Recruter à l’international : deux cas de figure, trois exceptions
En matière de recrutement international, les scénarios administratifs sont multiples. Car chers recruteurs, la situation n’est pas du tout la même si vous recrutez en Europe ou en dehors.
Pour les ressortissants de l’UE, la formule est light. Nul besoin de titre de séjour. Nul besoin de titre de travail. L’Espace Schengen assure une libre circulation des marchandises et des personnes et par conséquent, des travailleurs. À l’embauche, le passeport suffira.
Dès que l’on quitte la zone Euro – et cela concerne aussi le Royaume-Uni depuis le Brexit –, l’addition se corse. Concrètement, introduire un salarié étranger sur le sol national est une démarche très contrôlée qui relève du Ministère de l’immigration. Il vous faut donc effectuer une procédure… complexe. Avec un chômage de 7,2 % en février 2023, l’État français contraint l’entreprise à passer par la case Pôle Emploi avant un recrutement étranger. Le processus peut prendre jusqu’à 6 mois avant de voir arriver votre recrue.

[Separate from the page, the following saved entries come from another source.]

(** * Nexus knowledge graph: a shallow embedding of the graph store and
      of its query engine, with the properties of its specification.

    Sources embedded here:
    - [src/js/core/knowledge-graph.js]  (class [KnowledgeGraph]);
    - the storage manager (class [StorageManager]): the node and edge
      collections kept under [nexus_knowledge_nodes] and
      [nexus_knowledge_edges] of [chrome.storage.local], with their
      export, import, reset and migration;
    - [src/js/core/error-handler.js]  (class [ErrorRegistry] and the
      queries of [ErrorHandler] on it);
    - [src/js/utils/uuid.js]  ([v4] and [isValidUUID]).

    Conventions of the embedding.
    - JavaScript strings are [string]s; the empty string is the falsy
      string.  An absent property (or [null]/[undefined]) is [None].
    - Numbers that are counts are [nat], time stamps are [Z] (milliseconds),
      search scores are [Q]: every score is a multiple of one half, which
      IEEE doubles represent exactly.
    - [Date.now()] and [uuidv4()] are inputs of the operations that call
      them ([now], [rnd]).
    - The storage back end never fails: an operation raises only the errors
      that the JavaScript code raises itself with [throw new Error (...)].
      The [catch] blocks of the graph hand the error to
      [errorHandler.handleError] and rethrow it: the graph state does not
      depend on the registry, which is modelled on its own.
    - [Math.random() * 16 | 0] is an input of [v4] ([rand]).
    - The opaque [metadata] payloads and the [nexus_knowledge_meta] counters
      are not read by any operation below and are left out. *)

From Stdlib Require Import ZArith QArith Ascii String List Lia.
From Stdlib Require HexadecimalString.
From Stdlib Require Import Sorted Lqa.
From stdpp Require Import gmap strings list fin_maps.

Open Scope string_scope.

(** ** JavaScript string primitives *)

Module Js.

(** [c] is matched by the regular expression class [\s] (ASCII part). *)
Definition is_space (c : ascii) : bool :=
  let n := nat_of_ascii c in
  (n =? 32)%nat || ((9 <=? n)%nat && (n <=? 13)%nat).

(** [String.prototype.toLowerCase], on ASCII letters. *)
Definition lower_char (c : ascii) : ascii :=
  let n := nat_of_ascii c in
  if ((65 <=? n)%nat && (n <=? 90)%nat)%bool then ascii_of_nat (n + 32) else c.

Fixpoint toLowerCase (s : string) : string :=
  match s with
  | EmptyString => EmptyString
  | String c r => String (lower_char c) (toLowerCase r)
  end.

Fixpoint trimStart (s : string) : string :=
  match s with
  | EmptyString => EmptyString
  | String c r => if is_space c then trimStart r else s
  end.

Fixpoint all_space (s : string) : bool :=
  match s with
  | EmptyString => true
  | String c r => is_space c && all_space r
  end.

Fixpoint trimEnd (s : string) : string :=
  match s with
  | EmptyString => EmptyString
  | String c r => if all_space s then EmptyString else String c (trimEnd r)
  end.

(** [String.prototype.trim] *)
Definition trim (s : string) : string := trimEnd (trimStart s).

(** [s.split(/\s+/)]: [cur] is the piece being read, [in_run] tells that
    the previous character was white space. *)
Fixpoint split_ws_from (cur : string) (in_run : bool) (s : string) : list string :=
  match s with
  | EmptyString => [cur]
  | String c r =>
      if is_space c then
        if in_run then split_ws_from cur true r
        else cur :: split_ws_from EmptyString true r
      else split_ws_from (cur ++ String c EmptyString) false r
  end.

Definition split_ws (s : string) : list string := split_ws_from EmptyString false s.

(** [s.includes(t)] *)
Fixpoint includes (s t : string) : bool :=
  String.prefix t s ||
  match s with
  | EmptyString => false
  | String _ r => includes r t
  end.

À cela, s’ajoutent trois exceptions. Cette démarche n’est pas obligatoire pour…
- Les secteurs en pénurie de main-d’œuvre où il n’y a pas d’opposabilité de l’emploi, comme l’ingénierie et l’informatique, et les métiers du BTP. En travail saisonnier, l’embauche de salariés étrangers dans les secteurs de la restauration, de l’hôtellerie et de l’agriculture est également envisageable.
- Les étudiants étrangers diplômés qui font la demande d’une autorisation provisoire de séjour pour compléter leur formation. Ils doivent être titulaires d’une licence ou d’un master et percevoir un salaire équivalent à 1,5 fois le SMIC.
- Les bénéficiaires du « passeport talent ». Le contrat de travail ou la durée d’installation doit être supérieure à 3 mois. Elle permet à un ressortissant de séjourner au plus 4 ans continus à compter de son arrivée en France. « Depuis quelque temps, la diversité des titres de séjour freine l’attraction pour la France », commente Yann Hazoumé, consultant RH au sein de l’agence de recrutement REPER International. Pour lui, une meilleure coordination entre les acteurs du monde du travail serait bienvenue afin de renforcer l’attractivité du pays.
Recrutement international : mode d’emploi
Ça, c’est la théorie. Mais concrètement, quand on est novice, comment fait-on pour recruter à l’étranger pour la première fois ?
- On fait de la veille. Tenez-vous au courant des palmarès universitaires. Chaque année, consultez le Times Higher Education (THE) et le classement de Shanghaï.
- On propose davantage de V.I.E (Volontariat international en entreprise) pour séduire de jeunes candidats étrangers. Et pour bénéficier de leurs réseaux à l’international dans quelques années.
- On ne s’étonne pas des différences culturelles entre les CV. Vous ne trouverez pas de photo sur un CV anglais… Mais vous la verrez en pleine page sur la version allemande. Le CV à l’américaine est quant à lui réputé pour sa longueur. Quand certains pays sont complètement transparents sur les « trous » dans le CV (chômage, congés maternité).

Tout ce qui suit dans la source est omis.